### YOUR TASK
Please quote exactly the opening lines of the data, from the first line to the one where "#[local] Open Scope N_scope." appears.

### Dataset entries
┄┄┄┄┄┄┄┄┄┄

(* ===== verification/Anchor.v ===== *)
(** * Anchor: positions that stay with the text

    Models [crates/text/src/anchor.rs] and the functions of [crates/text/src/text.rs] that make
    and resolve anchors, with the conversion traits ([ToOffset], [ToPoint] and the like).  An
    anchor names a byte of an insertion and the side of it that it sticks to.
    [None] is a panic.  As in the release profile, [assert_char_boundary::<false>] only tells
    whether there is a boundary. *)

From S2P Require Import Prelude Clock Locator Bits Utf8 TextSummary Chunk Rope SumTree Cursor Keyed Fragment Buffer.
#[local] Open Scope N_scope.

(** ** Anchors *)

Record Anchor : Type := mk_anchor {
  timestamp_replica_id : ReplicaId;
  timestamp_value : Seq;
  anchor_offset : N;
  anchor_bias : Bias;
  anchor_buffer_id : option N
}.

Definition anchor_timestamp (a : Anchor) : Lamport.t := Lamport.Mk (timestamp_value a) (timestamp_replica_id a).

Definition anchor_new (timestamp : Lamport.t) (offset : N) (bias : Bias) (buffer_id : option N) : Anchor :=
  mk_anchor (Lamport.replica_id timestamp) (Lamport.value timestamp) offset bias buffer_id.

Definition anchor_MIN : Anchor := anchor_new Lamport.MIN 0 Left None.
Definition anchor_MAX : Anchor := anchor_new Lamport.MAX (U32 - 1) Right None.

Definition min_for_buffer (buffer_id : N) : Anchor := anchor_new Lamport.MIN 0 Left (Some buffer_id).
Definition max_for_buffer (buffer_id : N) : Anchor := anchor_new Lamport.MAX (U32 - 1) Right (Some buffer_id).

Definition min_min_range_for_buffer (buffer_id : N) : Anchor * Anchor := (min_for_buffer buffer_id, min_for_buffer buffer_id).
Definition max_max_range_for_buffer (buffer_id : N) : Anchor * Anchor := (max_for_buffer buffer_id, max_for_buffer buffer_id).
Definition min_max_range_for_buffer (buffer_id : N) : Anchor * Anchor := (min_for_buffer buffer_id, max_for_buffer buffer_id).

Definition is_left (bias : Bias) : bool := match bias with Left => true | Right => false end.

Definition is_min (a : Anchor) : bool :=
  bool_decide (anchor_timestamp a = Lamport.MIN) && (anchor_offset a =? 0) && is_left (anchor_bias a).
Definition is_max (a : Anchor) : bool :=
  bool_decide (anchor_timestamp a = Lamport.MAX) && (anchor_offset a =? U32 - 1) && negb (is_left (anchor_bias a)).

(** Subtraction of [u32] that wraps around. *)
Definition sub32 (a b : N) : N := wrap32 (a + U32 - b).

(** ** Conversions without anchors *)

Definition snapshot_len (s : BufferSnapshot) : N := rope_len (visible_text s).

Definition text_summary_between {D} `{TextDimension D} (s : BufferSnapshot) (start end_ : N) : option D :=
  cursor ← rope_cursor_at (visible_text s) (to_offset s start);
  '(_, d) ← rc_summary (D:=D) cursor (to_offset s end_);
  Some d.

(** ** Resolving an anchor *)

Section snapshot.
Context (s : BufferSnapshot).

(** The inner option is the result, the outer one guards the panics of the tree. *)
Definition try_find_fragment (anchor : Anchor) : option (option InsertionFragment) :=
  let anchor_key := insertion_key (anchor_timestamp anchor) (anchor_offset anchor) in
  '(_, _, found) ← find_with_prev (insertions s) (seek_key anchor_key) (anchor_bias anchor);
  match found with
  | Some (prev, insertion) =>
      let comparison := cmp (key (KeyedItem:=insertion_fragment_keyed) insertion) anchor_key in
      if bool_decide (comparison = Gt) ||
         (is_left (anchor_bias anchor) && bool_decide (comparison = Eq) && (0 <? anchor_offset anchor))
      then Some prev else Some (Some insertion)
  | None => tree_last (insertions s)
  end.

Definition try_fragment_id_for_anchor (anchor : Anchor) : option (option Locator.t) :=
  if is_min anchor then Some (Some Locator.min)
  else if is_max anchor then Some (Some Locator.max)
  else item ← try_find_fragment anchor; Some (option_map if_fragment_id item).

Definition fragment_id_for_anchor (anchor : Anchor) : option Locator.t :=
  fragment_id ← try_fragment_id_for_anchor anchor; fragment_id.

Definition offset_for_anchor (anchor : Anchor) : option N :=
  if is_min anchor then Some 0
  else if is_max anchor then Some (rope_len (visible_text s))
  else
    item ← try_find_fragment anchor;
    insertion ← item;
    if negb (bool_decide (if_timestamp insertion = anchor_timestamp anchor)) then None
    else
      let '(start, _, item) :=
        find (D:=option Locator.t * N) (fragments s) (seek_fst (seek_key (Some (if_fragment_id insertion)))) Left in
      fragment ← item;
      Some (if visible fragment then start.2 + sub32 (anchor_offset anchor) (if_split_offset insertion) else start.2).

Definition summary_for_anchor {D} `{TextDimension D} (anchor : Anchor) : option D :=
  o ← offset_for_anchor anchor; text_summary_between s 0 o.

(** The closure of [summaries_for_anchors_with_payload]: the two cursors and the position are its state. *)
Definition summaries_state (D : Type) : Type := Cursor Fragment FragmentSummary (option Locator.t * N) * RopeCursor * D.

Definition summaries_step {D} `{TextDimension D} (st : summaries_state D) (anchor : Anchor) : option (summaries_state D * D) :=
  let '(fragment_cursor, text_cursor, position) := st in
  if is_min anchor then Some (st, dim_zero)
  else if is_max anchor then Some (st, from_text_summary (rope_summary (visible_text s)))
  else
    item ← try_find_fragment anchor;
    insertion ← item;
    if negb (bool_decide (if_timestamp insertion = anchor_timestamp anchor)) then None
    else
      '(fragment_cursor, _) ← seek_forward (seek_fst (seek_key (Some (if_fragment_id insertion)))) Left fragment_cursor;
      fragment ← Cursor.item fragment_cursor;
      fragment ← fragment;
      let start := (Cursor.start fragment_cursor).2 in
      let fragment_offset := if visible fragment then start + sub32 (anchor_offset anchor) (if_split_offset insertion) else start in
      '(text_cursor, d) ← rc_summary (D:=D) text_cursor fragment_offset;
      let position := add_assign position d in
      Some ((fragment_cursor, text_cursor, position), position).

Fixpoint summaries_loop {D T} `{TextDimension D} (st : summaries_state D) (anchors : list (Anchor * T)) : option (list (D * T)) :=
  match anchors with
  | [] => Some []
  | (anchor, payload) :: anchors =>
      '(st, d) ← summaries_step st anchor;
      rest ← summaries_loop st anchors;
      Some ((d, payload) :: rest)
  end.

Definition summaries_for_anchors_with_payload {D T} `{TextDimension D} (anchors : list (Anchor * T)) : option (list (D * T)) :=
  text_cursor ← rope_cursor_at (visible_text s) 0;
  summaries_loop (cursor_new (fragments s), text_cursor, dim_zero) anchors.

Definition summaries_for_anchors {D} `{TextDimension D} (anchors : list Anchor) : option (list D) :=
  l ← summaries_for_anchors_with_payload (D:=D) (T:=unit) (List.map (λ a, (a, ())) anchors); Some (List.map fst l).

Definition can_resolve (anchor : Anchor) : bool :=
  is_min anchor || is_max anchor ||
  (bool_decide (Some (remote_id s) = anchor_buffer_id anchor) && Global.observed (version s) (anchor_timestamp anchor)).

(** ** Making an anchor *)

Definition anchor_at_offset (offset : N) (bias : Bias) : Anchor :=
  if is_left bias && (offset =? 0) then min_for_buffer (remote_id s)
  else if negb (is_left bias) && (snapshot_len s <=? offset) then max_for_buffer (remote_id s)
  else
    let offset :=
      if negb (rope_is_char_boundary (visible_text s) offset) then
        match bias with
        | Left => rope_floor_char_boundary (visible_text s) offset
        | Right => rope_ceil_char_boundary (visible_text s) offset
        end
      else offset in
    let '(start, _, item) := find (D:=N) (fragments s) (seek_key offset) bias in
    match item with
    | None => max_for_buffer (remote_id s)
    | Some fragment =>
        let overshoot := usub offset start in
        anchor_new (timestamp fragment) (wrap32 (insertion_offset fragment + wrap32 overshoot)) bias (Some (remote_id s))
    end.

(** ** Comparing anchors *)

Definition anchor_cmp (a other : Anchor) : option comparison :=
  fragment_id_comparison ←
    (if bool_decide (anchor_timestamp a = anchor_timestamp other) then Some Eq
     else x ← fragment_id_for_anchor a; y ← fragment_id_for_anchor other; Some (cmp x y));
  Some (then_with fragment_id_comparison
    (then_with (cmp (anchor_offset a) (anchor_offset other)) (cmp (anchor_bias a) (anchor_bias other)))).

Definition anchor_min (a other : Anchor) : option Anchor :=
  c ← anchor_cmp a other; Some (if bool_decide (c = Gt) then other else a).
Definition anchor_max (a other : Anchor) : option Anchor :=
  c ← anchor_cmp a other; Some (if bool_decide (c = Lt) then other else a).

(** The ranges in the order of their starts, the longer one of two with the same start first. *)
Definition range_cmp (r other : Anchor * Anchor) : option comparison :=
  c ← anchor_cmp r.1 other.1;
  match c with Eq => anchor_cmp other.2 r.2 | c => Some c end.
Definition overlaps (r other : Anchor * Anchor) : option bool :=
  c ← anchor_cmp r.1 other.2;
  if bool_decide (c = Lt) then c ← anchor_cmp other.1 r.2; Some (bool_decide (c = Lt)) else Some false.

Definition is_valid (a : Anchor) : option bool :=
  if is_min a || is_max a then Some true
  else if negb (bool_decide (anchor_buffer_id a = Some (remote_id s))) then Some false
  else
    fragment_id ← try_fragment_id_for_anchor a;
    match fragment_id with
    | None => Some false
    | Some fragment_id =>
        let '(_, _, item) := find (D:=option Locator.t * N) (fragments s) (seek_fst (seek_key (Some fragment_id))) Left in
        Some (match item with Some fragment => visible fragment | None => false end)
    end.
End snapshot.

(** ** The conversion traits *)

Class ToOffset (T : Type) : Type := offset_of : BufferSnapshot → T → option N.

#[export] Instance point_to_offset : ToOffset Point := λ s p, Some (rope_point_to_offset (visible_text s) p).
#[export] Instance offset_to_offset : ToOffset N := λ s o, Some (to_offset s o).
#[export] Instance anchor_to_offset : ToOffset Anchor := λ s a, summary_for_anchor (D:=N) s a.
#[export] Instance point_utf16_to_offset : ToOffset PointUtf16 := λ s p, rope_point_utf16_to_offset (visible_text s) p.
#[export] Instance unclipped_to_offset : ToOffset (Unclipped PointUtf16) := λ s p, rope_point_utf16_to_offset (visible_text s) (unclip p).

(** The default methods. *)
Definition to_next_offset {T} `{ToOffset T} (s : BufferSnapshot) (x : T) : option N :=
  o ← offset_of s x; Some (rope_ceil_char_boundary (visible_text s) (o + 1)).
Definition to_previous_offset {T} `{ToOffset T} (s : BufferSnapshot) (x : T) : option N :=
  o ← offset_of s x; Some (rope_floor_char_boundary (visible_text s) (o - 1)).

Class ToPoint (T : Type) : Type := to_point : BufferSnapshot → T → option Point.

#[export] Instance anchor_to_point : ToPoint Anchor := λ s a, summary_for_anchor (D:=Point) s a.
#[export] Instance offset_to_point : ToPoint N := λ s o, Some (rope_offset_to_point (visible_text s) o).
#[export] Instance point_to_point : ToPoint Point := λ _ p, Some p.
#[export] Instance unclipped_to_point : ToPoint (Unclipped PointUtf16) := λ s p, rope_unclipped_point_utf16_to_point (visible_text s) p.

Class ToPointUtf16 (T : Type) : Type := to_point_utf16 : BufferSnapshot → T → option PointUtf16.

#[export] Instance anchor_to_point_utf16 : ToPointUtf16 Anchor := λ s a, summary_for_anchor (D:=PointUtf16) s a.
#[export] Instance offset_to_point_utf16 : ToPointUtf16 N := λ s o, Some (rope_offset_to_point_utf16 (visible_text s) o).
#[export] Instance point_utf16_to_point_utf16 : ToPointUtf16 PointUtf16 := λ _ p, Some p.
#[export] Instance point_to_point_utf16 : ToPointUtf16 Point := λ s p, Some (rope_point_to_point_utf16 (visible_text s) p).

Class ToOffsetUtf16 (T : Type) : Type := to_offset_utf16 : BufferSnapshot → T → option OffsetUtf16.

#[export] Instance anchor_to_offset_utf16 : ToOffsetUtf16 Anchor := λ s a, summary_for_anchor (D:=OffsetUtf16) s a.
#[export] Instance offset_to_offset_utf16 : ToOffsetUtf16 N := λ s o, Some (rope_offset_to_offset_utf16 (visible_text s) o).
#[export] Instance offset_utf16_to_offset_utf16 : ToOffsetUtf16 OffsetUtf16 := λ _ o, Some o.

Definition text_summary_for_range {D T} `{TextDimension D, ToOffset T} (s : BufferSnapshot) (start end_ : T) : option D :=
  start ← offset_of s start;
  cursor ← rope_cursor_at (visible_text s) start;
  end_ ← offset_of s end_;
  '(_, d) ← rc_summary (D:=D) cursor end_;
  Some d.

Definition anchor_at {T} `{ToOffset T} (s : BufferSnapshot) (position : T) (bias : Bias) : option Anchor :=
  o ← offset_of s position; Some (anchor_at_offset s o bias).
Definition anchor_before {T} `{ToOffset T} (s : BufferSnapshot) (position : T) : option Anchor := anchor_at s position Left.
Definition anchor_after {T} `{ToOffset T} (s : BufferSnapshot) (position : T) : option Anchor := anchor_at s position Right.

Definition anchor_range_around {T} `{ToOffset T} (s : BufferSnapshot) (start end_ : T) : option (Anchor * Anchor) :=
  a ← anchor_after s start; b ← anchor_before s end_; Some (a, b).
Definition anchor_range_between {T} `{ToOffset T} (s : BufferSnapshot) (start end_ : T) : option (Anchor * Anchor) :=
  a ← anchor_before s start; b ← anchor_after s end_; Some (a, b).

Definition bias_left (s : BufferSnapshot) (a : Anchor) : option Anchor :=
  match anchor_bias a with Left => Some a | Right => anchor_before s a end.
Definition bias_right (s : BufferSnapshot) (a : Anchor) : option Anchor :=
  match anchor_bias a with Left => anchor_after s a | Right => Some a end.
Definition with_bias (s : BufferSnapshot) (a : Anchor) (bias : Bias) : option Anchor :=
  match bias with Left => bias_left s a | Right => bias_right s a end.

(** [OffsetRangeExt] *)
Definition range_offsets {T} `{ToOffset T} (s : BufferSnapshot) (start end_ : T) : option (N * N) :=
  a ← offset_of s start; b ← offset_of s end_; Some (a, b).
Definition range_points {T} `{ToOffset T} (s : BufferSnapshot) (start end_ : T) : option (Point * Point) :=
  a ← offset_of s start; b ← offset_of s end_; a ← to_point s a; b ← to_point s b; Some (a, b).
Definition range_points_utf16 {T} `{ToOffset T} (s : BufferSnapshot) (start end_ : T) : option (PointUtf16 * PointUtf16) :=
  a ← offset_of s start; b ← offset_of s end_; a ← to_point_utf16 s a; b ← to_point_utf16 s b; Some (a, b).

(** ** Queries of a snapshot *)

Definition snapshot_is_empty (s : BufferSnapshot) : bool := snapshot_len s =? 0.
Definition max_point (s : BufferSnapshot) : Point := rope_max_point (visible_text s).
Definition row_count (s : BufferSnapshot) : N := wrap32 (row (max_point s) + 1).

Definition line_len (s : BufferSnapshot) (r : N) : option N :=
  row_start_offset ← offset_of s (point r 0);
  row_end_offset ← (if row (max_point s) <=? r then Some (snapshot_len s) else to_previous_offset s (point (wrap32 (r + 1)) 0));
  Some (wrap32 (usub row_end_offset row_start_offset)).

┄┄┄┄┄┄┄┄┄┄

### RESULT OF THIS EXERCISE
(* ===== verification/Anchor.v ===== *)
(** * Anchor: positions that stay with the text

    Models [crates/text/src/anchor.rs] and the functions of [crates/text/src/text.rs] that make
    and resolve anchors, with the conversion traits ([ToOffset], [ToPoint] and the like).  An
    anchor names a byte of an insertion and the side of it that it sticks to.
    [None] is a panic.  As in the release profile, [assert_char_boundary::<false>] only tells
    whether there is a boundary. *)

From S2P Require Import Prelude Clock Locator Bits Utf8 TextSummary Chunk Rope SumTree Cursor Keyed Fragment Buffer.
#[local] Open Scope N_scope.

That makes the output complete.